My grandfather told the three-member panel that he only subscribed to help a friend sell subscriptions and barely read the magazine. Despite his clean criminal record and no evidence of subversion, the hearing panel found he offered “no definitive or compelling assurance of loyalty to the United States,” according to a summary of the proceedings.
Three months later, in July 1942, the United States Attorney General issued a formal order of internment for Jichan, calling him “potentially dangerous to the public peace and safety of the United States”. He was transferred from a Montana Immigration and Naturalization Service facility to the Enemy Alien Internee Center in Louisiana. He was released in September 1945 after the surrender of Japan and a special hearing commission gave him a favorable opinion, noting that two of his sons, including my father, had volunteered to serve in the American armed forces.

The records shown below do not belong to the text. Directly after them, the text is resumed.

Definition validateRemoval (before after : Snapshot) (target : string)
    : result movement_error movementStats :=
  if Generation after <=? Generation before
  then Err (GenerationDidNotIncrease (Generation before) (Generation after)) else
  match Nodes before !! target with
  | None => Err TargetAbsentBefore
  | Some _ =>
      match Nodes after !! target with
      | Some _ => Err TargetStillPresent
      | None =>
          let expectedNodes := delete target (Nodes before) in
          if bool_decide (Nodes after ≠ expectedNodes)
          then Err (OtherNodesChanged (sortedNodeIDs (Nodes after)) (sortedNodeIDs expectedNodes)) else
          if negb (ShardCount after =? ShardCount before)
          then Err (ShardCountChanged (ShardCount before) (ShardCount after)) else
          match validateExactHRW after with
          | Err e => Err (BadTopology e)
          | Ok _ =>
              stats ← foldM (removal_step before after target) (MkStats 0 0) (shards_of before);
              if moved stats =? 0 then Err OwnedNoShards else Ok stats
          end
      end
  end.

Definition rejoin_step (before after : Snapshot) (target : string) (st : movementStats) (shard : Z)
    : result movement_error movementStats :=
  let oldOwner := owner_at (ShardMap before) shard in
  let newOwner := owner_at (ShardMap after) shard in
  if bool_decide (oldOwner = newOwner) then Ok (MkStats (moved st) (stable st + 1))
  else if bool_decide (newOwner ≠ target) then Err (SurvivorMoved shard oldOwner newOwner)
  else Ok (MkStats (moved st + 1) (stable st)).

Definition validateRejoin (baseline before after : Snapshot) (target : string)
    : result movement_error movementStats :=
  if Generation after <=? Generation before
  then Err (GenerationDidNotIncrease (Generation before) (Generation after)) else
  match Nodes before !! target with
  | Some _ => Err TargetPresentBefore
  | None =>
      if bool_decide (Nodes after ≠ Nodes baseline)
      then Err (BaselineNodesNotRestored (sortedNodeIDs (Nodes after)) (sortedNodeIDs (Nodes baseline))) else
      if negb (ShardCount after =? ShardCount baseline) || bool_decide (ShardMap after ≠ ShardMap baseline)
      then Err BaselineMapNotRestored else
      match validateExactHRW after with
      | Err e => Err (BadTopology e)
      | Ok _ =>
          stats ← foldM (rejoin_step before after target) (MkStats 0 0) (shards_of before);
          if moved stats =? 0 then Err TookNoShards else Ok stats
      end
  end.

Definition sameTopology (a b : Snapshot) : bool :=
  (ShardCount a =? ShardCount b) && bool_decide (Nodes a = Nodes b) &&
  bool_decide (ShardMap a = ShardMap b).

(** ** Deterministic keys *)

(** [[]byte(fmt.Sprintf("%s:%d", prefix, candidate))] *)
Definition numbered (prefix : string) (candidate : Z) : bytes :=
  bytes_of_string (prefix +:+ ":" +:+ Itoa candidate).

(** The candidates from [candidate] on, [fuel] of them. *)
Fixpoint key_search (prefix : string) (want shardCount : Z) (fuel : nat) (candidate : Z) : option bytes :=
  match fuel with
  | O => None
  | S fuel =>
      let key := numbered prefix candidate in
      if ShardForKey key shardCount =? want then Some key
      else key_search prefix want shardCount fuel (candidate + 1)
  end.
(** Walk through a program that only makes minor events. *)
Ltac emit_step :=
  match goal with
  | |- ∀ _, _ => intros ?
  | |- emits _ (mret _) => apply emits_ret
  | |- emits _ (fail _) => apply emits_fail
  | |- emits _ (guard_p _ _) => apply emits_guard
  | |- emits _ (ask _) => apply emits_ask
  | |- emits _ (look _) => apply emits_look
  | |- emits _ (ask_log _ _) => apply emits_ask_log; intros ?; unfold minor; cbn; tauto
  | |- emits _ (note _) => apply emits_note; unfold minor; cbn; tauto
  | |- emits _ (mbind _ _) => apply emits_bind
  | |- emits _ (try _) => apply emits_try
  | |- emits _ (defer _ _) => apply emits_defer
  | |- emits _ (forM _ _) => apply emits_forM
  | |- emits _ (match ?x with _ => _ end) => destruct x
  | |- emits _ (let '(_, _) := ?x in _) => destruct x
  | H : _ |- emits _ _ => apply H
  end.
Ltac emit := repeat emit_step.

Lemma directGet_minor address key : emits minor (directGet address key).
Proof using Type. unfold directGet. emit. Qed.
Lemma fetch_attempts_minor n p l e : emits minor (fetch_attempts n p l e).
Proof using Type. revert e. induction l as [|a l IH]; intros e; cbn [fetch_attempts]; emit. Qed.
Lemma waitInterval_minor d i : emits minor (waitInterval d i).
Proof using Type. unfold waitInterval. emit. Qed.
Lemma seedStableKeys_minor l : emits minor (seedStableKeys l).
Proof using Type. unfold seedStableKeys, seed_stable. emit. Qed.
Lemma put_converging_minor fuel n d k v a i : emits minor (put_converging fuel n d k v a i).
Proof using Type.
  revert n. induction fuel as [|fuel IH]; intros n; cbn [put_converging]; pose proof waitInterval_minor; emit.
Qed.
Lemma seedPromotionKeys_minor fuel cfg es s : emits minor (seedPromotionKeys fuel cfg es s).
Proof using Type.
  unfold seedPromotionKeys, seed_promotion, putWithAckConverging, verify_replica.
  pose proof directGet_minor. pose proof put_converging_minor. emit.
Qed.
Lemma read_promoted_minor fuel d a o e : emits minor (read_promoted fuel d a o e).
Proof using Type.
  induction fuel as [|fuel IH]; cbn [read_promoted]; pose proof directGet_minor; pose proof waitInterval_minor; emit.
Qed.
Lemma verifyPromotion_minor fuel b a es k d : emits minor (verifyPromotion fuel b a es k d).
Proof using Type. unfold verifyPromotion, verify_entry. pose proof read_promoted_minor. emit. Qed.
Lemma verifyNonOwner_minor s b t o k sh : emits minor (verifyNonOwner s b t o k sh).
Proof using Type. unfold verifyNonOwner. pose proof directGet_minor. emit. Qed.
Lemma take_load_error_minor b : emits minor (take_load_error b).
Proof using Type.
  apply emits_same. intros s. unfold take_load_error. destruct b; [|done]. by destruct (w_loadError _) as [[]|].
Qed.
Lemma epoch_loop_minor fuel n d w s b t sh p e i : emits minor (epoch_loop fuel n d w s b t sh p e i).
Proof using Type.
  revert n. induction fuel as [|fuel IH]; intros n; cbn [epoch_loop]; [emit|].
  unfold epoch_attempt. pose proof take_load_error_minor. pose proof directGet_minor.
  pose proof verifyNonOwner_minor. pose proof waitInterval_minor. emit.
Qed.
Lemma verifyEpoch_minor fuel cfg d w s b sh p e : emits minor (verifyEpoch fuel cfg d w s b sh p e).
Proof using Type. unfold verifyEpoch. pose proof epoch_loop_minor. emit. Qed.
Lemma poll_minor d e : emits minor (poll d e).
Proof using Type.
  apply emits_same. intros s. unfold poll. destruct (w_loadError _) as [[]|], (ctx_err _ _); try done.
  by destruct (w_pick _).
Qed.
Lemma transition_loop_minor fuel d i n p pr b t k e : emits minor (transition_loop fuel d i n p pr b t k e).
Proof using Type.
  revert p e. induction fuel as [|fuel IH]; intros p e; cbn [transition_loop]; [emit|].
  unfold fetch. pose proof poll_minor. pose proof fetch_attempts_minor. emit.
Qed.
Lemma waitForTransition_minor fuel cfg n p pr b k : emits minor (waitForTransition fuel cfg n p pr b k).
Proof using Type. unfold waitForTransition. pose proof transition_loop_minor. emit. Qed.

(** ** What a program that returns has left in the log *)

Definition yields {A} (Q : A → list event → Prop) (m : prog A) : Prop :=
  ∀ s a s', m s = (Ok a, s') → ∃ ext, s_log s' = s_log s ++ ext ∧ Q a ext.
(* ===== verification/ChaosLeader.v ===== *)
(** * The chaos verifier's control-plane run

    The goroutines of cmd/pulsekv-chaos/main.go that run beside the data-node half:
    [runLeaderScenario], which watches the group lose its leader, elect another one
    and take the old one back; [watchReplicaCoherence], which compares the replicas
    for the whole run; and the readers of [startStableLoad], whose atomic counters the
    verdict of the run rests on.

    The first two are programs of [ChaosRun]'s monad: a sweep over the replicas is one
    effect of the world.  The three polling loops of the scenario share their body
    ([await_loop]) and differ in what a sweep is judged by.  The readers interleave, so
    they are a step relation on the shared counters and the buffered error channel. *)

From S2P Require Import Prelude Router Topology GoStd Json Client ChaosOracle ChaosCoherence ChaosRun.
Local Open Scope Z_scope.

Section leader.
Context {W E : Type} `{!World W E}.
Abbreviation observation := (replicaObservation (fetch_error E)).
Abbreviation prog := (ChaosRun.prog (W := W) (E := E)).
Abbreviation chaos_error := (ChaosRun.chaos_error (E := E)).

(** [observeReplicas]: [out[i]] is the answer of the [i]-th replica. *)
Definition observeReplicas (addresses : list string) : prog (list observation) :=
  ask_log (fun w => let '(answer, w) := w_sweep w in
                    (imap (fun i address => MkObs address (answer i)) addresses, w)) EvSweep.

Definition coherent (observations : list observation) : prog () :=
  match checkReplicaCoherence observations with
  | Ok _ => mret ()
  | Err e => fail (Incoherent e)
  end.

(** The loop of [awaitLeaderConsensus], [awaitFailover] and [awaitAllReplicas]: [step]
    is told when the sweep began and what it saw, and [late] is the error of a sweep
    that ended after the deadline. *)
Fixpoint await_loop {A St} (fuel : nat) (step : St → Z → list observation → St * option A)
    (late : list observation → chaos_error) (deadline interval : Z) (addresses : list string) (st : St) : prog A :=
  match fuel with
  | O => fail StillRunning
  | S fuel =>
      _ ← take_load_error true;
      sweepAt ← look w_now;
      observations ← observeReplicas addresses;
      _ ← coherent observations;
      let '(st, r) := step st sweepAt observations in
      match r with
      | Some a => mret a
      | None =>
          now ← look w_now;
          if deadline <? now then fail (late observations) else
          err ← waitInterval None interval;
          match err with
          | Some x => fail (ContextDone x)
          | None => await_loop fuel step late deadline interval addresses st
          end
      end
  end.

Definition await {A St} (fuel : nat) (cfg : settings) (addresses : list string)
    (step : St → Z → list observation → St * option A) (late : list observation → chaos_error) (st : St) : prog A :=
  now ← look w_now;
  await_loop fuel step late (now + c_leaderTimeout cfg) (c_pollInterval cfg) addresses st.

(** The error of a wait for at least [min] replicas to leave [changedFrom]. *)
Definition no_agreement (changedFrom : string) (min : nat) (observations : list observation) : chaos_error :=
  let last := summarizeLeader observations in
  if bool_decide (lc_reason last = None) && bool_decide (lc_leader last = changedFrom)
  then LeaderUnchanged min (lc_reachable last) (lc_leader last)
  else NoAgreement min (lc_reachable last) (lc_reason last).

My parents, on the other hand, were not “interned”. They were not enemy aliens. They were American through and through. My mother, Joanne Misako Oyabe at the time, followed typical American fashions – bouffant hairstyles and all – and Christianity, becoming a devout Roman Catholic and attending Maryknoll schools. My father, Shigeo Watanabe, was an avid fan of the quintessentially American sport of baseball, Glenn Miller and swing dancing.
Like their fellow Americans imprisoned for having only a “drop” of Japanese blood, my parents were not informed of any charges against them or allowed to answer before them in court hearings. They and their families were forced to abandon their homes, schools, jobs and communities on short notice with only what they could carry.
My father, aunts and uncles will later speak of the devastating impact of incarceration – the shame and humiliation, damage to family ties and loss of parental authority, disrupted careers and unrealized aspirations. . My mother, a keen intellect with eclectic reading interests, never had the chance to complete her education, although years later Seattle University awarded her, posthumously, an honorary degree.
No, my parents were not interned. They were not “evacuated” or “relocated”, even worse understatements. They were incarcerated. They were imprisoned in isolated facilities in Idaho surrounded by barbed wire and guard towers manned by armed soldiers who were their fellow Americans.
The Times’ decision to officially adopt a policy of calling this World War II action against Japanese Americans what it was is a victory for accuracy in language. This is another gratifying step in repairing our news agency’s racist past. And it is an acknowledgment of the terrible wrong suffered by my parents and so many others.